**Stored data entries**
(* ===== verification/EpochExact.v ===== *)
(** * EpochExact: exactly which transitions and epochs are accepted *)
From S2P Require Import Prelude Types Order MmConstraint Account Digest Snapshots Finalize Witness Sidecar SettlementVerifier MatchVerifier OrdersVerifier L1Protocol DepositFrontier AccountKeys WebAuthn Signing ClientAction KeyTransition WitnessBytes WitnessDecode WitnessTyping BridgeSidecar SidecarMarkets StateCommitment StateBinding BlockChain Mmr QmdbProof ZkTransition StatementExact DepositCheckpoint TransitionExact EpochTransition TransitionExample EpochProofs.

(** C7: a state-transition input is accepted, with the hash of its public inputs,
    exactly when the public inputs are computed from the witness, the header
    commits to the events and extends its predecessor, the two state roots open to
    the witness's states at distinct keys linked in one cycle, and the match,
    system, settlement, order and sidecar layers accept; the separate deposit
    checkpoint asks for nothing more. *)
Theorem transition_statement_exact sha256 blake3 keccak256 p256 {B : BorshFormat} iter input h :
  0 ≤ da_pre_count (bw_deposit_accumulator (gi_witness input)) →
  verify_state_transition_input sha256 blake3 keccak256 p256 iter input = Ok h ↔
  transition_holds sha256 blake3 keccak256 p256 iter input ∧ h = state_transition_public_input_hash keccak256 (gi_public_inputs input).
Proof. apply transition_exact. Qed.
Lemma transition_statement_exact_witness : transition_holds ex_digest ex_digest ex_digest (λ _ _ _, true) map_to_list ex_input1.
Proof.
  apply (transition_statement_exact ex_digest ex_digest ex_digest (λ _ _ _, true) map_to_list ex_input1 (state_transition_public_input_hash ex_digest (gi_public_inputs ex_input1))).
  - vm_compute. discriminate.
  - exact ex_input1_ok.
Defined.

Section heights.
Context (sha256 blake3 keccak256 : Bytes → Bytes) (p256 : Bytes → Bytes → Bytes → bool) `{B : BorshFormat}
  (iter : gmap Z DerivedAccountState → list (Z * DerivedAccountState)).

Lemma verified_height b h : verified sha256 blake3 keccak256 p256 iter b h → pi_new_height (gi_public_inputs b) = hd_height (bw_header (gi_witness b)).
Proof.
  unfold verified, verify_state_transition_input. cbn zeta. rewrite unit_then, binding_exact. intros ((-> & _) & _).
  by destruct (public_roots blake3 (gi_witness b) (gi_da_provider_refs b)) as (_ & ? & _).
Qed.

Lemma heights_step bs hs b0 : Forall2 (verified sha256 blake3 keccak256 p256 iter) bs hs → chained bs → head bs = Some b0 →
  ∀ i b, bs !! i = Some b → pi_new_height (gi_public_inputs b) = pi_new_height (gi_public_inputs b0) + Z.of_nat i.
Proof.
  intros Hv Hc Hh i. induction i as [|i IH]; intros b Hb.
  - rewrite head_lookup in Hh. assert (b = b0) as -> by congruence. lia.
  - destruct (lookup_lt_is_Some_2 bs i) as [x Hx]; [apply lookup_lt_Some in Hb; lia|]. rewrite (ct_height _ _ (Hc i x b Hx Hb)).
    destruct (Forall2_lookup_l _ _ _ _ _ Hv Hx) as (h & _ & Hxv). rewrite <- (verified_height _ _ Hxv), (IH x Hx). lia.
Qed.

Lemma epoch_heights bs hs claimed : Forall2 (verified sha256 blake3 keccak256 p256 iter) bs hs → chained bs → epoch_statement blake3 bs hs = Some claimed →
  ep_end_height claimed = ep_start_height claimed + Z.of_nat (length bs) ↔
  ∀ i b, bs !! i = Some b → pi_new_height (gi_public_inputs b) = ep_start_height claimed + Z.of_nat i + 1.
Proof.
  unfold epoch_statement. intros Hv Hc. destruct (head bs) as [b0|] eqn:Hh; [|done]. destruct (last bs) as [x|] eqn:Hl; [|done]. intros [= <-]. cbn [ep_end_height ep_start_height].
  rewrite last_lookup in Hl. pose proof (lookup_lt_Some _ _ _ Hl) as Hn. pose proof (heights_step _ _ _ Hv Hc Hh) as Hs. pose proof (Hs _ _ Hl) as Hx. split.
  - intros He i b Hb. rewrite (Hs i b Hb). lia.
  - intros H. rewrite (H _ _ Hl). lia.
Qed.
End heights.

(** C8: an epoch is accepted exactly when it has between one and 4096 blocks,
    each accepted on its own, each continuing the one before it (same genesis,
    its header as previous header, its state root as starting root), their heights
    run without gap from the claimed start, and the claim is the one computed from
    the first and last block and the folded commitments. *)
Theorem epoch_accepts_exactly sha256 blake3 keccak256 p256 {B : BorshFormat} iter claimed blocks h :
  Forall (λ b, u64 (pi_new_height (gi_public_inputs b))) blocks →
  verify_epoch_transition_inputs sha256 blake3 keccak256 p256 iter claimed blocks = Ok h ↔
  h = epoch_transition_public_input_hash keccak256 claimed ∧ (1 ≤ length blocks ≤ 4096)%nat ∧ chained blocks ∧
  (∀ i b, blocks !! i = Some b → pi_new_height (gi_public_inputs b) = ep_start_height claimed + Z.of_nat i + 1) ∧
  ∃ hs, Forall2 (λ b h, verify_state_transition_input sha256 blake3 keccak256 p256 iter b = Ok h) blocks hs ∧ epoch_statement blake3 blocks hs = Some claimed.
Proof.
  intros Hu. unfold verify_epoch_transition_inputs, finish_and_verify, EpochTransitionHeader_validate, EpochTransitionHeader_new. cbn [eh_format_version eh_public_inputs]. split.
  - intros (a & (hs & Ha)%pushes_accumulate & H)%obind_Ok. rewrite unit_then, !reject_then, ok_or_then, (finish_accumulated _ _ _ _ _ _ _ _ Ha) in H.
    destruct H as ((_ & Hn0 & Hn & end_ & [-> _]%chk_Some & Hend) & H). rewrite ok_or_then in H. destruct H as (computed & Hs & H). rewrite reject_then in H. destruct H as [Heq%bool_decide_eq_false [= <-]].
    apply dec_stable in Heq as ->. rewrite reject_last, negb_false_iff, Z.eqb_eq in Hend. assert (ep_block_count claimed = Z.of_nat (length blocks)) as Hc.
    { unfold epoch_statement in Hs. destruct (head blocks), (last blocks); try done. by injection Hs as <-. }
    rewrite Hc in *. apply Z.eqb_neq in Hn0. rewrite Z.gtb_ltb, Z.ltb_ge in Hn. unfold MAX_EPOCH_BLOCKS in Hn.
    pose proof (ac_chain _ _ _ _ _ _ _ _ Ha) as Hch. pose proof (ac_verified _ _ _ _ _ _ _ _ Ha) as Hv.
    split_and!; [done|lia|lia|done| |by exists hs]. by apply (epoch_heights _ _ _ _ _ _ _ _ Hv Hch Hs).
  - intros (-> & Hl & Hch & Hh & hs & Hv & Hs). destruct (pushes_complete _ _ _ _ _ _ _ Hu Hv Hch) as (a & -> & Ha); [unfold MAX_EPOCH_BLOCKS; lia|].
    rewrite Ok_then, unit_then, !reject_then, ok_or_then, (finish_accumulated _ _ _ _ _ _ _ _ Ha), Hs. cbn [ok_or]. rewrite Ok_then, reject_then.
    pose proof (proj2 (epoch_heights _ _ _ _ _ _ _ _ Hv Hch Hs) Hh) as Hend. assert (ep_block_count claimed = Z.of_nat (length blocks)) as Hc.
    { unfold epoch_statement in Hs. destruct (head blocks), (last blocks); try done. by injection Hs as <-. }
    rewrite Hc, bool_decide_eq_false. split_and!; [done|apply Z.eqb_neq; lia|rewrite Z.gtb_ltb; apply Z.ltb_ge; unfold MAX_EPOCH_BLOCKS; lia| |by intros ?|done].
    exists (ep_end_height claimed). rewrite <- Hend. rewrite reject_last, negb_false_iff, Z.eqb_refl. split; [|done]. apply chk_in.
    assert (u64 (ep_end_height claimed)) as [? ?]; [|change (int_min U64) with 0; lia]. unfold epoch_statement in Hs. destruct (head blocks); [|done].
    destruct (last blocks) as [x|] eqn:El; [|done]. injection Hs as <-. exact (proj1 (Forall_forall _ _) Hu x (last_Some_elem_of _ _ El)).
Qed.
Lemma epoch_accepts_exactly_witness : chained [ex_input1; ex_input2] ∧ ep_block_count ex_claim = 2.
Proof.
  split; [|reflexivity].
  apply (epoch_accepts_exactly ex_digest ex_digest ex_digest (λ _ _ _, true) map_to_list ex_claim [ex_input1; ex_input2] (epoch_transition_public_input_hash ex_digest ex_claim)).
  - apply (bool_decide_unpack (Forall (λ b, 0 ≤ pi_new_height (gi_public_inputs b) ∧ pi_new_height (gi_public_inputs b) ≤ 18446744073709551615) [ex_input1; ex_input2])). vm_compute. exact I.
  - exact ex_epoch_ok.
Defined.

**Problem to work on**
Search the data above for the word "pose". Copy each line it is in.

**Result of this task**
  rewrite last_lookup in Hl. pose proof (lookup_lt_Some _ _ _ Hl) as Hn. pose proof (heights_step _ _ _ Hv Hc Hh) as Hs. pose proof (Hs _ _ Hl) as Hx. split.
    pose proof (ac_chain _ _ _ _ _ _ _ _ Ha) as Hch. pose proof (ac_verified _ _ _ _ _ _ _ _ Ha) as Hv.
    pose proof (proj2 (epoch_heights _ _ _ _ _ _ _ _ Hv Hch Hs) Hh) as Hend. assert (ep_block_count claimed = Z.of_nat (length blocks)) as Hc.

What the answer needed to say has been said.